_Assignment_
Below are some records. Return exactly the lines from the one containing "harmless (add_commit r)." through the one containing "bystander_update; intros ? ?; reflexivity", both included, and only those.

- - - -

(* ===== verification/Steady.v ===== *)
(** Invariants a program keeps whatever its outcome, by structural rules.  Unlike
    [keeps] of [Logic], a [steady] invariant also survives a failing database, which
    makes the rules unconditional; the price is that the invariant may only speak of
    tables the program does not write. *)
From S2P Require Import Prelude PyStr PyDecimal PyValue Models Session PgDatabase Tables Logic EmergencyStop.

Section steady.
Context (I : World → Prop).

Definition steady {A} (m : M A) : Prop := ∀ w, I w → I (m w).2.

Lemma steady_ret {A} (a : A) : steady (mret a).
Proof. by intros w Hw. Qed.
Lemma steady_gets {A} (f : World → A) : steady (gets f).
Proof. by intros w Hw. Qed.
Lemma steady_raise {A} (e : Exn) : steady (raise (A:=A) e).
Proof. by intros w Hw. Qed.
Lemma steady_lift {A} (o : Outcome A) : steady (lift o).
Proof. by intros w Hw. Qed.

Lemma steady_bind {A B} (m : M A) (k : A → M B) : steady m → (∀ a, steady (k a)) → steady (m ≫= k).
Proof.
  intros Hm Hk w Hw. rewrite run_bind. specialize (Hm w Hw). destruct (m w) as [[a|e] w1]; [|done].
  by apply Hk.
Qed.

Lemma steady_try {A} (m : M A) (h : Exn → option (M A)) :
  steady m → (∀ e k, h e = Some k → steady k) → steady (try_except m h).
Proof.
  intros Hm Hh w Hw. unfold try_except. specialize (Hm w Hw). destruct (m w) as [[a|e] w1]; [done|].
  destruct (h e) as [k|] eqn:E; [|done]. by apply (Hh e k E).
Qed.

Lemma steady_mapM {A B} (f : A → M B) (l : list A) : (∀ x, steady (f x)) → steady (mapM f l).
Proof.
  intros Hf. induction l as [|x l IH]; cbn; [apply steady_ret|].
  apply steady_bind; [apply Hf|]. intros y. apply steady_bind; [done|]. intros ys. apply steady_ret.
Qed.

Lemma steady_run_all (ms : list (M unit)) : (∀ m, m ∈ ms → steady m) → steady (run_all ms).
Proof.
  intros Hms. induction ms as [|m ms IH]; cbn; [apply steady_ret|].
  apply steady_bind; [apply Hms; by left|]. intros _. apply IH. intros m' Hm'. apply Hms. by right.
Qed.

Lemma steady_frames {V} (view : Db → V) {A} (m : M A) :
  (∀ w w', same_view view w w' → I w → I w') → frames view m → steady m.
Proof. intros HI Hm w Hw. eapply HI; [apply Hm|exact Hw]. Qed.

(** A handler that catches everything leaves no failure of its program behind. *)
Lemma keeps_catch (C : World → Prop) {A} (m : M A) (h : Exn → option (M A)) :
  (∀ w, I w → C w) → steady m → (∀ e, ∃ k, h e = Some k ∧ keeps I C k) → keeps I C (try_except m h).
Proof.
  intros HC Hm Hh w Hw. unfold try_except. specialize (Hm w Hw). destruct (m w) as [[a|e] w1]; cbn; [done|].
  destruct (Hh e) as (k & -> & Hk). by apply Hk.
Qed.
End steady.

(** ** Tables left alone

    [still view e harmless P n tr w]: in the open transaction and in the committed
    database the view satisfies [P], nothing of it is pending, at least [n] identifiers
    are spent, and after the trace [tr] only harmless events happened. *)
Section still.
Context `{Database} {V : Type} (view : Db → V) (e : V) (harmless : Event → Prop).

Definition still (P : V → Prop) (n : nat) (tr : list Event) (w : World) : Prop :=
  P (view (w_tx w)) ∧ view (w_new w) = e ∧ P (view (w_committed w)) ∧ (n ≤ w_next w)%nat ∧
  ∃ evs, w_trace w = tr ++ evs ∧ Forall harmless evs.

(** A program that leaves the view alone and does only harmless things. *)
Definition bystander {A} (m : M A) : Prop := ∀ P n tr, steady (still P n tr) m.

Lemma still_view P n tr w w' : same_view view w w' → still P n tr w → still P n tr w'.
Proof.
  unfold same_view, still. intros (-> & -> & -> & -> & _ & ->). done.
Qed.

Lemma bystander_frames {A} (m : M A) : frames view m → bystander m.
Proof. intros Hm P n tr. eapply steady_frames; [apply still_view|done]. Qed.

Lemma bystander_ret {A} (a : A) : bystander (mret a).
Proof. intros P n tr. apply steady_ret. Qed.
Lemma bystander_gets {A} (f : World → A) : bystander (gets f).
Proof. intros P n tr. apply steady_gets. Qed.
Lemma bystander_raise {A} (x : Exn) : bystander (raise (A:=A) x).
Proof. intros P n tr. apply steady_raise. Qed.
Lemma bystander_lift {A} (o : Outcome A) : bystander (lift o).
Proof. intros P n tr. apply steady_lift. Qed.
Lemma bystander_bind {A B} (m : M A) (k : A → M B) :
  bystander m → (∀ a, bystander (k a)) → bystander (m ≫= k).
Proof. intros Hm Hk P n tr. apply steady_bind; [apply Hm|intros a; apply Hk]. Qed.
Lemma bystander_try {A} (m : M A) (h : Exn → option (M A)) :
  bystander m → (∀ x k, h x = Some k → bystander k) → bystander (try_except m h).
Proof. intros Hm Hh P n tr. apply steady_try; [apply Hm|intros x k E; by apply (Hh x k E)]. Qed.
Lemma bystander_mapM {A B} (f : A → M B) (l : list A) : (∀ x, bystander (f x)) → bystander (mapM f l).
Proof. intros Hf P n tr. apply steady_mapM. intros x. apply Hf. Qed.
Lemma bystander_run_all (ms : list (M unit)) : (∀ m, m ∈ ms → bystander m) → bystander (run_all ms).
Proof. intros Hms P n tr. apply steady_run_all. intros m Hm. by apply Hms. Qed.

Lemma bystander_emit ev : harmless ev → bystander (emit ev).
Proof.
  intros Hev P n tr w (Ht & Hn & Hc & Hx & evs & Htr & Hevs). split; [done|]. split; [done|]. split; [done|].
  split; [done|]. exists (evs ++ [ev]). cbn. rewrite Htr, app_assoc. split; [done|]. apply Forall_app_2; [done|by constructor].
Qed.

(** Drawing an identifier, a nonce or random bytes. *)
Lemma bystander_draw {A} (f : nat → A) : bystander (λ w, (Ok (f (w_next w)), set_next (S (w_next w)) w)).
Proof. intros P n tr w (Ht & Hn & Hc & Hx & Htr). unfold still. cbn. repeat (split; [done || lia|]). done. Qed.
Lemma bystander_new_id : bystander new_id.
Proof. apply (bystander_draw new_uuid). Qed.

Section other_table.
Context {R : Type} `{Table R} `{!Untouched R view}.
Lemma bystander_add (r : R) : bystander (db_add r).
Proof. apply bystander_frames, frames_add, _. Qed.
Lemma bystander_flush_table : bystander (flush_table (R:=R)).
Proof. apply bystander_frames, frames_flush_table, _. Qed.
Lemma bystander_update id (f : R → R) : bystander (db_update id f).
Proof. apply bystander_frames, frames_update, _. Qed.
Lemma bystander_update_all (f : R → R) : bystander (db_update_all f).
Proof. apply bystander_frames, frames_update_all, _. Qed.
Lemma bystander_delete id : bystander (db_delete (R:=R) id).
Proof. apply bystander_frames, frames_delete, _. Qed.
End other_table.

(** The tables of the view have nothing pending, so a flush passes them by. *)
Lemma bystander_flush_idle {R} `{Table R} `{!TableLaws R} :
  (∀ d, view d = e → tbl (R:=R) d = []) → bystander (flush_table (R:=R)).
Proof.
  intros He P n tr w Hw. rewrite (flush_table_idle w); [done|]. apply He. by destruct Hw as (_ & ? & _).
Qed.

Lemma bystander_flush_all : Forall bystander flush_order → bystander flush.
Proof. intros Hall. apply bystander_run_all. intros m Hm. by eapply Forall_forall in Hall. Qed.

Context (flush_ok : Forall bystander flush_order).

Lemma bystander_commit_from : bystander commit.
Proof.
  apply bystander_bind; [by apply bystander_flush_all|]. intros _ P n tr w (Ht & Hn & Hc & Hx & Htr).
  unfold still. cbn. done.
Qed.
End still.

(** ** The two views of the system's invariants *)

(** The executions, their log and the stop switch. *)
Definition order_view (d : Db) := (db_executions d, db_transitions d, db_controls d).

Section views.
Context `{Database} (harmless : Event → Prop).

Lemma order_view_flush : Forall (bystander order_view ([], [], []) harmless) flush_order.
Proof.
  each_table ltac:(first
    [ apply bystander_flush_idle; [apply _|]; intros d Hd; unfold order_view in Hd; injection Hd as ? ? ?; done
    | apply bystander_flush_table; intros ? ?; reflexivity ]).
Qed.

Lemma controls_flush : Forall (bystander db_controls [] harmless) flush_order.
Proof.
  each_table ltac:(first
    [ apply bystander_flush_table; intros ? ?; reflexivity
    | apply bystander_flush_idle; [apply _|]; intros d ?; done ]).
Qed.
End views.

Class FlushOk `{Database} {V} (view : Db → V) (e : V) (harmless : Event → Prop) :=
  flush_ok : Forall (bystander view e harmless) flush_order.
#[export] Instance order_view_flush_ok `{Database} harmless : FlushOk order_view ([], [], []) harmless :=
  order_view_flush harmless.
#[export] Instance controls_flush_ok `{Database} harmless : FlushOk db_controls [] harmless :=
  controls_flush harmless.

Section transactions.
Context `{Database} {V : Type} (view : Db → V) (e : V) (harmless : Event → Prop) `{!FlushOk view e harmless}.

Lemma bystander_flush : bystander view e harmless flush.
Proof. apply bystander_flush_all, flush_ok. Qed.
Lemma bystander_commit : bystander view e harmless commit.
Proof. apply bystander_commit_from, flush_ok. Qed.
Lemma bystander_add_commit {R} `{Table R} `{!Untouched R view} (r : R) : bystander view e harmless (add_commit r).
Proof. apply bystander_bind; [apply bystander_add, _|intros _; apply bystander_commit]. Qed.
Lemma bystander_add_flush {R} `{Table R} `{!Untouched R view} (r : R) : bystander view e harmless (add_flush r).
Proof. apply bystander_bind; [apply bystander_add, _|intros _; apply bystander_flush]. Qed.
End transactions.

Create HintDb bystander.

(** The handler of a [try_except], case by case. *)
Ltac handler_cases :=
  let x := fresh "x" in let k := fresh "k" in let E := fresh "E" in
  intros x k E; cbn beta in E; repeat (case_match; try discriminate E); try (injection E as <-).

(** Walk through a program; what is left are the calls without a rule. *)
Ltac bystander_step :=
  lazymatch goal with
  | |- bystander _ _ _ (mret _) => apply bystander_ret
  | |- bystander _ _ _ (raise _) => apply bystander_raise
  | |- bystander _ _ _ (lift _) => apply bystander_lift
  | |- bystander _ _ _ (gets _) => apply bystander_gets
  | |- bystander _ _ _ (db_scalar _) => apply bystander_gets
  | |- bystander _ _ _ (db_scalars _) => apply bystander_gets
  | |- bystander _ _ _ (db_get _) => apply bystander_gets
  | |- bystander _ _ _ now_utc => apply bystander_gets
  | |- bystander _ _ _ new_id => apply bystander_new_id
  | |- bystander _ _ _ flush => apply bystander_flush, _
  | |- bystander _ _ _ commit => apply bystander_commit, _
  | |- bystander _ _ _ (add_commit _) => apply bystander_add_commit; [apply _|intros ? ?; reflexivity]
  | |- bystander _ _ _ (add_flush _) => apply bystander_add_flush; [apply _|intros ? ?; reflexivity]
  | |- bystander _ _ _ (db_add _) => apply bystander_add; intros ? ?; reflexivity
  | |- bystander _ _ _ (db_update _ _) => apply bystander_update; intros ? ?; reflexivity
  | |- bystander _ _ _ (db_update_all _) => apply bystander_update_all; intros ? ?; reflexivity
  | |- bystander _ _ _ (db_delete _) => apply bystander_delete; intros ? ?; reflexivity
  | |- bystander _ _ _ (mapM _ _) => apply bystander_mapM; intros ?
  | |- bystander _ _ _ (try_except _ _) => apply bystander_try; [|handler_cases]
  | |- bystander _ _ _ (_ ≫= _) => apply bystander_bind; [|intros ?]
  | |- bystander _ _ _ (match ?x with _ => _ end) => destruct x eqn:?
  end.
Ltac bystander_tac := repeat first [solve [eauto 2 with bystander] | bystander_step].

- - - -

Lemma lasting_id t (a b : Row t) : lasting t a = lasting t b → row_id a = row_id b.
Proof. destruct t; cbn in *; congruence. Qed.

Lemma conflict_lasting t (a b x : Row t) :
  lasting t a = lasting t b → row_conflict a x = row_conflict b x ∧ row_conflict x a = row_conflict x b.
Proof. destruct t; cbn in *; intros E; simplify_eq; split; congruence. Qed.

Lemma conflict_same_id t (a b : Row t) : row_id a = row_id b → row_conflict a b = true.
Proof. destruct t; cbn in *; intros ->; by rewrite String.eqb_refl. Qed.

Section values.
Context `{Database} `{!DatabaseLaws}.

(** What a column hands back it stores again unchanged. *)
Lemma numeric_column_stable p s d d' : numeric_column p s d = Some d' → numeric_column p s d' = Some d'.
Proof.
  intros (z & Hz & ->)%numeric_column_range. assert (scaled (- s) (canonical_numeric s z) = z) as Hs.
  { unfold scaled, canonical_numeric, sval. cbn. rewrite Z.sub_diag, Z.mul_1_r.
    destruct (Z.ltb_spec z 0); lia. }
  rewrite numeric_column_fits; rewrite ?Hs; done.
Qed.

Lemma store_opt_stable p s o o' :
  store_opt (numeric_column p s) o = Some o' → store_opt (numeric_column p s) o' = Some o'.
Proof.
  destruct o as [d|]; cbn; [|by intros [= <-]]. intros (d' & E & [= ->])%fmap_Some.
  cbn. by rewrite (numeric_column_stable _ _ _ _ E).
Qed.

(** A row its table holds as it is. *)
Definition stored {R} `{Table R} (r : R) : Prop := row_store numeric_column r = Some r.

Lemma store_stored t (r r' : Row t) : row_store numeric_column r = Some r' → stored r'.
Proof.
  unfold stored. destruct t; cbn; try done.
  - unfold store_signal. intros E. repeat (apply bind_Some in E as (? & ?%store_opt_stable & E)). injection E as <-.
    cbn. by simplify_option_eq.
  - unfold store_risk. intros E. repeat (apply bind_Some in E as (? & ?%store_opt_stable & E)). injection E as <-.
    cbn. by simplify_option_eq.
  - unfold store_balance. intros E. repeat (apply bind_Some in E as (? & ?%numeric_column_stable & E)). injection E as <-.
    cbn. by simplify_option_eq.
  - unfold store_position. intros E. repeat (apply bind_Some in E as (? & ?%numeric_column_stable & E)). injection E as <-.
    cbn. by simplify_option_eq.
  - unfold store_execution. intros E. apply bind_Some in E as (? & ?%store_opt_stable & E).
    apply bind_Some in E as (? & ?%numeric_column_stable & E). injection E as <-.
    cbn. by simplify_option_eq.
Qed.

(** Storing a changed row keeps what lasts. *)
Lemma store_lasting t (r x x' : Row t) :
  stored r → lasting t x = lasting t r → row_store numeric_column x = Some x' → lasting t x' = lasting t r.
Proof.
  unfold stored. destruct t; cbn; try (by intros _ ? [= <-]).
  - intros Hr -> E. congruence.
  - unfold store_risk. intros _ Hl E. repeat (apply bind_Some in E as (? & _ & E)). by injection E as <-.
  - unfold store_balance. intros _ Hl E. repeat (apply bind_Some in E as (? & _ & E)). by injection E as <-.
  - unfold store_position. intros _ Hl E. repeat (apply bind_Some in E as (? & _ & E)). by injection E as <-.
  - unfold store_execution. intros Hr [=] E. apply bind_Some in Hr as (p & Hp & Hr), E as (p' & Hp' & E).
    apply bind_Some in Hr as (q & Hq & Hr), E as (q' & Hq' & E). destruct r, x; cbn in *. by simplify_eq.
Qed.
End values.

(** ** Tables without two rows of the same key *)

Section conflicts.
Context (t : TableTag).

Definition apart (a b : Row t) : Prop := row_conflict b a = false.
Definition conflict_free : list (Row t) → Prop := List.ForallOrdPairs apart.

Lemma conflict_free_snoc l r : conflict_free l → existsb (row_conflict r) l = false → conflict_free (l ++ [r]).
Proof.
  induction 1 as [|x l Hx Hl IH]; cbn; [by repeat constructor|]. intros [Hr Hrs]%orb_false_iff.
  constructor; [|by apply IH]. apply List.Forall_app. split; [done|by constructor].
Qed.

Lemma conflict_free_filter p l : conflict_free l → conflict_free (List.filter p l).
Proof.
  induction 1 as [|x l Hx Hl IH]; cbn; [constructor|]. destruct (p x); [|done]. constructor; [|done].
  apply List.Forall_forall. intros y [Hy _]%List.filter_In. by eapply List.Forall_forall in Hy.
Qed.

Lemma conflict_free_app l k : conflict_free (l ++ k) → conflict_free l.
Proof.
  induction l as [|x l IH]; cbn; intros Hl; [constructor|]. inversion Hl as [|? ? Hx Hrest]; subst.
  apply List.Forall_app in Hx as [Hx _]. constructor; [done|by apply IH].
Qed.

- - - -

_Answer section_
Lemma bystander_add_commit {R} `{Table R} `{!Untouched R view} (r : R) : bystander view e harmless (add_commit r).
Proof. apply bystander_bind; [apply bystander_add, _|intros _; apply bystander_commit]. Qed.
Lemma bystander_add_flush {R} `{Table R} `{!Untouched R view} (r : R) : bystander view e harmless (add_flush r).
Proof. apply bystander_bind; [apply bystander_add, _|intros _; apply bystander_flush]. Qed.
End transactions.

Create HintDb bystander.

(** The handler of a [try_except], case by case. *)
Ltac handler_cases :=
  let x := fresh "x" in let k := fresh "k" in let E := fresh "E" in
  intros x k E; cbn beta in E; repeat (case_match; try discriminate E); try (injection E as <-).

(** Walk through a program; what is left are the calls without a rule. *)
Ltac bystander_step :=
  lazymatch goal with
  | |- bystander _ _ _ (mret _) => apply bystander_ret
  | |- bystander _ _ _ (raise _) => apply bystander_raise
  | |- bystander _ _ _ (lift _) => apply bystander_lift
  | |- bystander _ _ _ (gets _) => apply bystander_gets
  | |- bystander _ _ _ (db_scalar _) => apply bystander_gets
  | |- bystander _ _ _ (db_scalars _) => apply bystander_gets
  | |- bystander _ _ _ (db_get _) => apply bystander_gets
  | |- bystander _ _ _ now_utc => apply bystander_gets
  | |- bystander _ _ _ new_id => apply bystander_new_id
  | |- bystander _ _ _ flush => apply bystander_flush, _
  | |- bystander _ _ _ commit => apply bystander_commit, _
  | |- bystander _ _ _ (add_commit _) => apply bystander_add_commit; [apply _|intros ? ?; reflexivity]
  | |- bystander _ _ _ (add_flush _) => apply bystander_add_flush; [apply _|intros ? ?; reflexivity]
  | |- bystander _ _ _ (db_add _) => apply bystander_add; intros ? ?; reflexivity
  | |- bystander _ _ _ (db_update _ _) => apply bystander_update; intros ? ?; reflexivity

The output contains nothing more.